Hand Spinning Tulsi Mehar


Khokana is a tiny and traditional Newari village in Nepal, which was unfortunately one of the many places devastated by the 2015 earthquake. Proud of it’s history and intent in retaining it’s traditions and culture, the women of the village have been hand weaving fabrics for centuries and Sanyukta Shrestha is personally very connected with them as these weavers make the beautiful organic fabrics used in her wedding dress collections. Sanyukta travelled to Khokana during the aftermath of this devastating event, as she wanted to understand their problems and needs to be able to support them with effective self-reliance and long term sustainable projects.

The reality is that the small cottage industry and hand looming is actually on the verge of extinction.
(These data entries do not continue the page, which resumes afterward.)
(* ===== verification/Numbers.v ===== *)
(** * Machine numbers

    Doubles and floats are [spec_float]s.  Conversions to an integer whose
    result the language leaves undefined or unspecified go through the class
    [Unspecified]; the theorems hold for every instance. *)

From Stdlib Require Import ZArith Lia SpecFloat.
From stdpp Require Import base tactics decidable numbers.
Open Scope Z_scope.

Definition wrap32 (z : Z) : Z := (z + 2 ^ 31) mod 2 ^ 32 - 2 ^ 31.
Definition in_int32 (z : Z) : bool := (- 2 ^ 31 <=? z) && (z <? 2 ^ 31).
Definition in_int64 (z : Z) : bool := (- 2 ^ 63 <=? z) && (z <? 2 ^ 63).

Class Unspecified := {
  bad_int : spec_float → Z;
  bad_lround : spec_float → Z;
  (** the value of an [int] operation whose exact result [z] is out of range *)
  bad_arith : Z → Z;
}.

(** The integer part, toward zero; [None] for an infinity or a NaN. *)
Definition sf_trunc (x : spec_float) : option Z :=
  match x with
  | S754_zero _ => Some 0
  | S754_finite neg m e =>
      let z := Z.shiftl (Zpos m) e in Some (if neg then - z else z)
  | _ => None
  end.

(** The nearest integer, halves away from zero. *)
Definition sf_nearest (x : spec_float) : option Z :=
  match x with
  | S754_zero _ => Some 0
  | S754_finite neg m e =>
      let z := if 0 <=? e then Z.shiftl (Zpos m) e
               else (2 * Zpos m + 2 ^ (- e)) / 2 ^ (1 - e) in
      Some (if neg then - z else z)
  | _ => None
  end.

Section casts.
Context {U : Unspecified}.

(** [static_cast<int>] of a floating value. *)
Definition cast_int (x : spec_float) : Z :=
  match sf_trunc x with
  | Some z => if in_int32 z then z else bad_int x
  | None => bad_int x
  end.

(** [std::lround], whose result is a 64-bit [long]. *)
Definition lround (x : spec_float) : Z :=
  match sf_nearest x with
  | Some z => if in_int64 z then z else bad_lround x
  | None => bad_lround x
  end.

(** An [int] operation, from its exact result. *)
Definition int_result (z : Z) : Z := if in_int32 z then z else bad_arith z.
Definition int_abs (z : Z) : Z := int_result (Z.abs z).

Lemma int_result_exact z : - 2 ^ 31 ≤ z < 2 ^ 31 → int_result z = z.
Proof.
  intros H. unfold int_result, in_int32.
  destruct (Z.leb_spec (- 2 ^ 31) z), (Z.ltb_spec z (2 ^ 31)); simpl; lia.
Qed.
End casts.

(** Arithmetic on [float]. *)
Definition float_zero : spec_float := S754_zero false.
Definition float_one : spec_float := S754_finite false 8388608 (-23).
Definition fmul : spec_float → spec_float → spec_float := SFmul 24 128.
Definition fdiv : spec_float → spec_float → spec_float := SFdiv 24 128.

(** Conversions of an integer to binary32 and binary64. *)
Definition float_of_Z (z : Z) : spec_float := binary_normalize 24 128 z 0 false.
Definition double_of_Z (z : Z) : spec_float := binary_normalize 53 1024 z 0 false.

(** [static_cast<float>] of a double. *)
Definition float_of_double (d : spec_float) : spec_float :=
  match d with
  | S754_finite neg m e => binary_normalize 24 128 (if neg then Zneg m else Zpos m) e neg
  | other => other
  end.

Lemma wrap32_range z : - 2 ^ 31 ≤ wrap32 z < 2 ^ 31.
Proof. unfold wrap32. pose proof (Z.mod_pos_bound (z + 2 ^ 31) (2 ^ 32)). lia. Qed.

Lemma wrap32_id z : - 2 ^ 31 ≤ z < 2 ^ 31 → wrap32 z = z.
Proof. intros H. unfold wrap32. rewrite Z.mod_small by lia. lia. Qed.

Definition defaults : Unspecified := {| bad_int _ := 0; bad_lround _ := 0; bad_arith _ := 0 |}.

Example lround_half : lround (U := defaults) (S754_finite false 5 (-1)) = 3.
Proof. reflexivity. Qed.
Example lround_neg_half : lround (U := defaults) (S754_finite true 5 (-1)) = -3.
Proof. reflexivity. Qed.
To improve their livelihood, providing necessary training and procuring more products made by these home-based workers is very important. Sanyukta is working directly with the women from Khokana and also through Tulsi Meher Mahila Ashram on various projects like design intervention, skill adaptation and development, using natural resources and capacity enhancing training so their products can get regularly exported and valued globally.
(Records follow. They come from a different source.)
(* ===== verification/Values.v ===== *)
(** * JSON values and the JSON reader/writer interface

    The wire components exchange [base::Value] trees (Chromium's tagged JSON
    value) that [base::JSONWriter] prints and [base::JSONReader] parses.  The
    tree is a data type here: a dictionary is what [base::flat_map] keeps, an
    association list sorted by key.  The reader and the writer are not code of
    this repository, so they are the two operations of the class [JsonCodec];
    what the code relies on, that reading a written document gives the document
    back, is the class [JsonCodecLaws].  [bits_codec] is a codec that satisfies
    the laws, which the witnesses use. *)

From stdpp Require Import base tactics list strings countable.
From Stdlib Require Import ZArith Lia String Ascii SpecFloat.
From S2P Require Import Prelude Numbers.

#[local] Set Warnings "-register-all".

(** Doubles are IEEE binary64 values; [spec_float] is the standard library's
    executable description of them. *)
Inductive Value : Type :=
| VNone
| VBool (b : bool)
| VInt (n : Z)
| VDouble (d : spec_float)
| VString (s : string)
| VList (l : list Value)
| VDict (d : list (string * Value)).

Abbreviation DictValue := (list (string * Value)) (only parsing).

Section value_ind.
Variable P : Value → Prop.
Hypothesis HNone : P VNone.
Hypothesis HBool : ∀ b, P (VBool b).
Hypothesis HInt : ∀ n, P (VInt n).
Hypothesis HDouble : ∀ d, P (VDouble d).
Hypothesis HString : ∀ s, P (VString s).
Hypothesis HList : ∀ l, Forall P l → P (VList l).
Hypothesis HDict : ∀ d, Forall (λ kv, P kv.2) d → P (VDict d).

(** Induction that reaches into the lists and dictionaries of a value. *)
Fixpoint Value_rec_ind (v : Value) : P v :=
  match v with
  | VNone => HNone
  | VBool b => HBool b
  | VInt n => HInt n
  | VDouble d => HDouble d
  | VString s => HString s
  | VList l =>
      HList l ((fix go l := match l return Forall P l with
                | [] => Forall_nil_2 _
                | v :: l' => Forall_cons_2 _ _ _ (Value_rec_ind v) (go l')
                end) l)
  | VDict d =>
      HDict d ((fix go d := match d return Forall (λ kv, P kv.2) d with
                | [] => Forall_nil_2 _
                | kv :: d' => Forall_cons_2 _ _ _ (Value_rec_ind kv.2) (go d')
                end) d)
  end.
End value_ind.

(** ** Dictionaries *)

(** [DictValue::Find]. *)
Fixpoint Find (k : string) (d : DictValue) : option Value :=
  match d with
  | [] => None
  | (k', v) :: d' => if String.eqb k k' then Some v else Find k d'
  end.

(** [DictValue::Set]: insert in key order, replacing an existing entry. *)
Fixpoint Set_ (k : string) (v : Value) (d : DictValue) : DictValue :=
  match d with
  | [] => [(k, v)]
  | (k', v') :: d' =>
      match String.compare k k' with
      | Eq => (k, v) :: d'
      | Lt => (k, v) :: (k', v') :: d'
      | Gt => (k', v') :: Set_ k v d'
      end
  end.

Definition FindString (k : string) (d : DictValue) : option string :=
  match Find k d with Some (VString s) => Some s | _ => None end.

(** [FindInt] finds integers only; a number the reader could not hold in an
    [int] is a double. *)
Definition FindInt (k : string) (d : DictValue) : option Z :=
  match Find k d with Some (VInt n) => Some n | _ => None end.

Definition FindBool (k : string) (d : DictValue) : option bool :=
  match Find k d with Some (VBool b) => Some b | _ => None end.

(** [DictValue::FindDouble] also finds integers. *)
Definition FindDouble (k : string) (d : DictValue) : option spec_float :=
  match Find k d with
  | Some (VInt n) => Some (double_of_Z n)
  | Some (VDouble f) => Some f
  | _ => None
  end.

Definition FindDict (k : string) (d : DictValue) : option DictValue :=
  match Find k d with Some (VDict d') => Some d' | _ => None end.

Definition FindList (k : string) (d : DictValue) : option (list Value) :=
  match Find k d with Some (VList l) => Some l | _ => None end.

Definition is_dict (v : Value) : bool :=
  match v with VDict _ => true | _ => false end.
Definition is_none (v : Value) : bool :=
  match v with VNone => true | _ => false end.

Lemma string_compare_refl s : String.compare s s = Eq.
Proof.
  pose proof (String.compare_antisym s s) as H.
  destruct (String.compare s s); done.
Qed.

Lemma Find_Set_eq k v d : Find k (Set_ k v d) = Some v.
Proof.
  induction d as [|[k' v'] d IH]; simpl; [by rewrite String.eqb_refl|].
  destruct (String.compare k k') eqn:Hc; simpl; rewrite ?String.eqb_refl; auto.
  destruct (String.eqb k k') eqn:He; [|done].
  apply String.eqb_eq in He as ->. by rewrite string_compare_refl in Hc.
Qed.

Lemma Find_Set_ne k k' v d : k ≠ k' → Find k (Set_ k' v d) = Find k d.
Proof.
  intros Hne. induction d as [|[k2 v2] d IH]; simpl.
  - by apply String.eqb_neq in Hne as ->.
  - destruct (String.compare k' k2) eqn:Hc; simpl.
    + apply String.compare_eq_iff in Hc as ->.
      by apply String.eqb_neq in Hne as ->.
    + by apply String.eqb_neq in Hne as ->.
    + by rewrite IH.
Qed.

(** Lookups in a dictionary built by [Set_] are decided by computing the key
    comparisons. *)
Ltac find_set :=
  rewrite ?Find_Set_eq; repeat rewrite Find_Set_ne by discriminate;
  rewrite ?Find_Set_eq.

Create Rewrite HintDb dict.
#[export] Hint Rewrite Find_Set_eq : dict.
#[export] Hint Rewrite Find_Set_ne using discriminate : dict.

(** ** The reader and the writer *)

Class JsonCodec := {
  (** [base::JSONWriter::Write]; [None] is a [false] return. *)
  JSONWriter_Write : Value → option string;
  (** [base::JSONReader::Read] with [JSON_PARSE_RFC]. *)
  JSONReader_Read : string → option Value;
}.

(** [json_ok v]: the document [v] is one the writer prints (valid UTF-8 text,
    finite numbers, bounded depth, keys in order); such a document is read back
    as it was. *)
Class JsonCodecLaws (J : JsonCodec) := {
  json_ok : Value → Prop;
  json_roundtrip v :
    json_ok v → ∃ s, JSONWriter_Write v = Some s ∧ JSONReader_Read s = Some v;
}.

(** ** A codec that satisfies the laws *)

Module BitsCodec.

#[export] Instance spec_float_eq_dec : EqDecision spec_float.
Proof. solve_decision. Defined.

Definition sf_to (d : spec_float) : bool + bool + unit + (bool * positive * Z) :=
  match d with
  | S754_zero s => inl (inl (inl s))
  | S754_infinity s => inl (inl (inr s))
  | S754_nan => inl (inr tt)
  | S754_finite s m e => inr (s, m, e)
  end.
Definition sf_of (x : bool + bool + unit + (bool * positive * Z)) : spec_float :=
  match x with
  | inl (inl (inl s)) => S754_zero s
  | inl (inl (inr s)) => S754_infinity s
  | inl (inr tt) => S754_nan
  | inr (s, m, e) => S754_finite s m e
  end.
#[export] Instance spec_float_countable : Countable spec_float.
Proof. apply (inj_countable' sf_to sf_of). by intros []. Defined.

Abbreviation leaf := (bool + Z + spec_float + string)%type (only parsing).

Fixpoint to_tree (v : Value) : gen_tree leaf :=
  match v with
  | VNone => GenNode 0 []
  | VBool b => GenLeaf (inl (inl (inl b)))
  | VInt n => GenLeaf (inl (inl (inr n)))
  | VDouble d => GenLeaf (inl (inr d))
  | VString s => GenLeaf (inr s)
  | VList l => GenNode 1 (to_tree <$> l)
  | VDict d => GenNode 2 ((λ kv, GenNode 3 [GenLeaf (inr kv.1); to_tree kv.2]) <$> d)
  end.

Fixpoint of_tree (t : gen_tree leaf) : Value :=
  match t with
  | GenLeaf (inl (inl (inl b))) => VBool b
  | GenLeaf (inl (inl (inr n))) => VInt n
  | GenLeaf (inl (inr d)) => VDouble d
  | GenLeaf (inr s) => VString s
  | GenNode 1 l => VList (of_tree <$> l)
  | GenNode 2 l =>
      VDict ((λ t, match t with
                   | GenNode 3 [GenLeaf (inr k); t'] => (k, of_tree t')
                   | _ => (EmptyString, VNone)
                   end) <$> l)
  | GenNode _ _ => VNone
  end.

Lemma of_to_tree v : of_tree (to_tree v) = v.
Proof.
  induction v as [| | | | |l IH|d IH] using Value_rec_ind; simpl; try done.
  - f_equal. induction IH as [|v l Hv _ IHl]; [done|].
    cbn [fmap list_fmap]. by rewrite Hv, IHl.
  - f_equal. induction IH as [|[k v] d Hv _ IHd]; [done|].
    cbn in Hv. cbn [fmap list_fmap fst snd]. by rewrite Hv, IHd.
Qed.

Definition to_pos (v : Value) : positive := encode (to_tree v).
Definition of_pos (p : positive) : option Value := of_tree <$> decode p.

Lemma of_to_pos v : of_pos (to_pos v) = Some v.
Proof. unfold of_pos, to_pos. rewrite decode_encode. simpl. by rewrite of_to_tree. Qed.

Fixpoint bits (p : positive) : string :=
  match p with
  | xH => EmptyString
  | xO p' => String "0" (bits p')
  | xI p' => String "1" (bits p')
  end.
Fixpoint unbits (s : string) : positive :=
  match s with
  | EmptyString => xH
  | String c s' => if Ascii.eqb c "1" then xI (unbits s') else xO (unbits s')
  end.

Lemma unbits_bits p : unbits (bits p) = p.
Proof. induction p; simpl; congruence. Qed.

#[export] Instance bits_codec : JsonCodec := {|
  JSONWriter_Write v := Some (bits (to_pos v));
  JSONReader_Read s := of_pos (unbits s);
|}.

#[export] Instance bits_codec_laws : JsonCodecLaws bits_codec.
Proof.
  refine {| json_ok _ := True |}.
  intros v _. exists (bits (to_pos v)). split; [done|].
  simpl. by rewrite unbits_bits, of_to_pos.
Defined.
End BitsCodec.

(** ** Text

    Conversions of //base; UTF-16 text is a list of code units. *)
Class TextLib := {
  UTF16ToUTF8 : list Z → string;
  to_utf16 : string → list Z;
}.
‘I feel incredibly privileged as a designer, to be able to put their inspirational skills to good use.
I am committed to continue my support in reviving their industry further as my bridal collections evolve and help them recover from the devastating earthquake.’

Beauty with a Conscience

Sanyukta’s decision to use these natural/eco fibres in her collections underlines her commitment to the environment and development focusing on ‘beauty with a conscience’. Through blending sustainability with her ethical believes, she also intends to create opportunities for village women in Nepal, by merging and turning their traditional skills into delicate fabrics and designs.